"""

(** After [k] turns: no marker came, some finer stream was set up if the cached
    bins are through, and none gave a marker. *)
Record unmarked (k : nat) (s : State) : Prop := {
  um_cnt : gf_inp_finer_range_final_cnt s = 0;
  um_max : 0 <= gf_inp_finer_range_final_max s <= Z.of_nat k;
  um_some : gf_inp s = None -> 1 <= gf_inp_finer_range_final_max s;
  um_inp : ps_no_marks (gf_inp s);
  um_finer : ps_no_marks (gf_inp_finer s)
}.

Hypothesis Hfiner : forall r st, finer r = Some (Ok st) -> no_marks (ps_polls st).

Definition turn_unmarked (k : nat) (r : State * Flow) : Prop :=
  let '(s', fl) := r in
  match fl with
  | LoopContinue | LoopBreak Pending => unmarked k s'
  | LoopBreak (Ready (Some (SErr _))) | LoopBreak (Ready None) | LoopPanic | LoopFuel => True
  | LoopBreak (Ready (Some x)) => item_marks (Ready x) = false /\ unmarked k s'
  end.

(** Only the last bin and the bins to write differ. *)
Lemma unmarked_set_next k s b l : unmarked k (set_next s b l) <-> unmarked k s.
Proof. destruct l; [done|]. split; intros []; by split. Qed.

Lemma unmarked_S k s : unmarked k s -> unmarked (S k) s.
Proof. intros []. split; try done. lia. Qed.

Lemma unmarked_setup k s range fg :
  Z.of_nat k < 2 ^ 32 - 1 -> gf_inp_finer_range_final_cnt s = 0 -> 0 <= gf_inp_finer_range_final_max s <= Z.of_nat k -> ps_no_marks (gf_inp s) ->
  match gf_setup_inp_finer finer s range fg with (s', Some (Ok _)) => unmarked (S k) s' | _ => True end.
Proof.
  intros Hk Hc Hm Hi. unfold gf_setup_inp_finer. destruct (finer range) as [[st|e|]|] eqn:Hf; [|done|done|done].
  assert (Hmax : u32_add (gf_inp_finer_range_final_max s) 1 = gf_inp_finer_range_final_max s + 1) by (apply wrap_small; unfold in_u; lia).
  split; cbn; rewrite ?Hmax; try done; try lia. by apply (Hfiner range).
Qed.

Lemma gf_turn_unmarked k s : (Z.of_nat k < 2 ^ 32 - 1) -> unmarked k s -> turn_unmarked (S k) (turn s).
Proof.
  intros Hk Hu. pose proof Hu as [U1 U2 U3 U4 U5]. unfold gf_turn. destruct (gf_done s); [done|].
  destruct (gf_inp_finer s) as [[[|[x|] polls] pn]|] eqn:Hfin; cbn [ps_polls ps_panics].
  - destruct pn; [done|]. assert (Hs : unmarked (S k) (gf_set_finer (gf_set_exp s (mkNanoRange 0 0)) None)) by (apply unmarked_S; by split).
    unfold gf_finer_end. cbn. by repeat case_match.
  - assert (Hp : item_marks (Ready x) = false /\ no_marks polls) by (by apply orb_false_elim in U5). destruct Hp as [Hp Hpl].
    set (s0 := gf_set_finer s (Some (mkPollStream polls pn))).
    assert (Hs : unmarked (S k) s0) by (apply unmarked_S; by split). destruct x as [[[|c]|l|st]|e]; try done.
    cbn. unfold gf_handle_bins_finer. pose proof (gf_check_finer_spec s0 (cb_edges_iter c)) as Hch.
    destruct (gf_check_finer s0 (cb_edges_iter c)) as [s' [u|e|]]; [|done|done]. destruct Hch as [_ ->].
    pose proof (proj2 (unmarked_set_next (S k) s0 (gf_next s0) (cb_edges_iter c)) Hs) as Hs'.
    destruct (cb_len c =? 0)%nat; [|destruct (cb_drain_into _ _ _ _) as [[[? ?] ?]|?|]]; try done. cbn. split; [done|]. by destruct Hs'.
  - apply unmarked_S. by split.
  - destruct (gf_inp_buf s) as [c|].
    + unfold gf_handle_bins. pose proof (gf_check_edges_spec (gf_set_buf s None) 0 (cb_edges_iter c)) as Hs.
      assert (Hs0 : unmarked k (gf_set_buf s None)) by (split; cbn; rewrite ?Hfin; done).
      destruct (gf_check_edges (gf_set_buf s None) 0 (cb_edges_iter c)) as [s' [|e|j range|range]]; [|done| |].
      * destruct Hs as [_ ->]. cbn. split; [done|]. apply unmarked_S. by apply unmarked_set_next.
      * destruct Hs as (n & -> & _ & _ & ->). destruct (cb_drain_into c cb_new 0 _) as [[[keep ret] r]|?|]; [|done|done].
        set (s1 := set_next _ _ _). assert (Hs1 : unmarked k s1) by (by apply unmarked_set_next).
        pose proof (unmarked_setup k s1 range true Hk (um_cnt _ _ Hs1) (um_max _ _ Hs1) (um_inp _ _ Hs1)) as Hs2.
        destruct (gf_setup_inp_finer finer s1 range true) as [s2 [[u|e|]|]]; [|done|done|done]. cbn. split; [done|].
        destruct (cb_len keep =? 0)%nat; [done|]. by destruct Hs2.
      * subst s'. pose proof (unmarked_setup k _ range true Hk (um_cnt _ _ Hs0) (um_max _ _ Hs0) (um_inp _ _ Hs0)) as Hs2.
        destruct (gf_setup_inp_finer finer _ range true) as [s2 [[u|e|]|]]; [|done|done|done]. cbn. split; [done|].
        destruct (cb_len c =? 0)%nat; [done|]. by destruct Hs2.
    + destruct (gf_inp s) as [[[|[x|] polls] pn]|] eqn:Hinp; cbn [ps_polls ps_panics].
      * destruct pn; [done|]. unfold gf_inp_end. set (s0 := gf_set_inp s None).
        assert (Hgo : forall range, match (let '(s', o) := gf_setup_inp_finer finer s0 range false in
            match o with Some (Ok _) => (s', LoopContinue) | Some (Err e) => (s', gf_err (TbGapFill e)) | Some Panic => (s', LoopPanic) | None => (s', LoopFuel) end) with r => turn_unmarked (S k) r end).
        { intros range. pose proof (unmarked_setup k s0 range false Hk U1 U2 I) as Hs2. by destruct (gf_setup_inp_finer finer s0 range false) as [s2 [[u|e|]|]]. }
        destruct (gf_last_bin_ts2 s0) as [j|]; [destruct (negb _)|]; try done; apply Hgo.
      * assert (Hp : item_marks (Ready x) = false /\ no_marks polls) by (by apply orb_false_elim in U4). destruct Hp as [Hp Hpl].
        assert (Hs : unmarked (S k) (gf_set_inp s (Some (mkPollStream polls pn)))) by (apply unmarked_S; split; cbn; rewrite ?Hfin; done).
        destruct x as [[[|c]|l|st]|e]; try done. cbn. destruct (cb_len c =? 0)%nat; [done|]. by destruct Hs.
      * apply unmarked_S. split; cbn; rewrite ?Hfin; done.
      * cbn. rewrite U1. specialize (U3 eq_refl). rewrite (proj2 (Z.eqb_neq _ _)) by lia. apply unmarked_S. split; cbn; rewrite ?Hfin, ?Hinp; done.
Qed.

Lemma no_marks_app l p : no_marks l -> item_marks p = false -> no_marks (l ++ [p]).
Proof. unfold no_marks. intros Hl Hp. rewrite existsb_app, Hl. cbn. by rewrite Hp. Qed.

Lemma gf_turns_unmarked range inp n :
  Z.of_nat n < 2 ^ 32 -> no_marks (ps_polls inp) -> no_marks (stream_turns turn tb_is_err n (gf_new range inp)).1.
Proof.
  intros Hn Hi. apply (stream_turns_inv turn tb_is_err n (fun k out s => no_marks out /\ unmarked k s) no_marks 0 n []);
    [by intros ? ? ? [? _]| |by split|lia].
  intros k out s s' fl Hk [Ho Hu] Ht. pose proof (gf_turn_unmarked k s ltac:(lia) Hu) as Hs. rewrite Ht in Hs.
  destruct fl as [|[[[x|e]|]|]| |]; cbn [turn_unmarked tb_is_err] in *; try done.
  - destruct Hs. split; [by apply no_marks_app|done].
  - by apply no_marks_app.
  - split; [by apply no_marks_app|done].
Qed.

End Turns.

(** ** The marker in the layers *)
Section LayerMarks.
  Context {A G K : Type} {val : K -> Type} `{EventValueType V} `{AggBinValTw A B} `{AggregatorTimeWeight V G B} {Hconv : forall i, ForBinning (val i) V}.
  Context (env : GapFillEnv (V := V) (B := B) (Lg := Lg) (St := St) (E := E) (val := val)) (fuel : nat).
Local Abbreviation Finer gf bl r := (gf_finer_stream (A := A) (G := G) env fuel gf bl r).
Local Abbreviation Stream depth range := (gf_stream (A := A) (G := G) env fuel depth range).

Lemma bs_turn_item pn s s' x :
  bs_turn (A := A) env pn s = (s', LoopBreak (Ready (Some x))) ->
  exists o, bs_handle_main s = (s', BsBreak (Ready (Some o))) /\ x = bs_item env o.
Proof.
  unfold bs_turn. intros Ht. assert (Hm : match bs_handle_main s with
      | (s, BsContinue) => (s, LoopContinue)
      | (s, BsBreak (Ready (Some o))) => (s, LoopBreak (Ready (Some (bs_item env o))))
      | (s, BsBreak (Ready None)) => (s, LoopBreak (Ready None))
      | (s, BsBreak Pending) => (s, LoopBreak Pending)
      | (s, BsPanic) => (s, LoopPanic)
      end = (s', LoopBreak (Ready (Some x)))) by (destruct (bs_state s), (bs_inp s), pn; done).
  destruct (bs_handle_main s) as [s1 [|[[o|]|]|]]; simplify_eq. by exists o.
Qed.

Lemma bs_main_no_mark s s' o :
  bs_handle_main (V := V) (A := A) (B := B) (L := Lg) (St := St) (E := timebin_error E) s = (s', BsBreak (Ready (Some o))) ->
  item_marks (Ready (bs_item env o)) = false.
Proof.
  unfold bs_handle_main. intros Ht. destruct (bs_state s); [|by simplify_eq/=].
  destruct (bs_inp s) as [|[[[[|c]|l|st]|e]|] inp].
  - unfold bs_handle_eos in Ht. repeat case_match; simplify_eq/=; done.
  - by simplify_eq/=.
  - unfold bs_handle_sitemty in Ht. repeat case_match; simplify_eq/=; done.
  - by simplify_eq/=.
  - by simplify_eq/=.
  - by simplify_eq/=.
  - by simplify_eq/=.
Qed.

"""

**What is being asked**
Set every line down again exactly. Begin with the first line of the entries and finish with the line containing "um_inp : ps_no_marks (gf_inp s);".

**Problem solution**
(** After [k] turns: no marker came, some finer stream was set up if the cached
    bins are through, and none gave a marker. *)
Record unmarked (k : nat) (s : State) : Prop := {
  um_cnt : gf_inp_finer_range_final_cnt s = 0;
  um_max : 0 <= gf_inp_finer_range_final_max s <= Z.of_nat k;
  um_some : gf_inp s = None -> 1 <= gf_inp_finer_range_final_max s;
  um_inp : ps_no_marks (gf_inp s);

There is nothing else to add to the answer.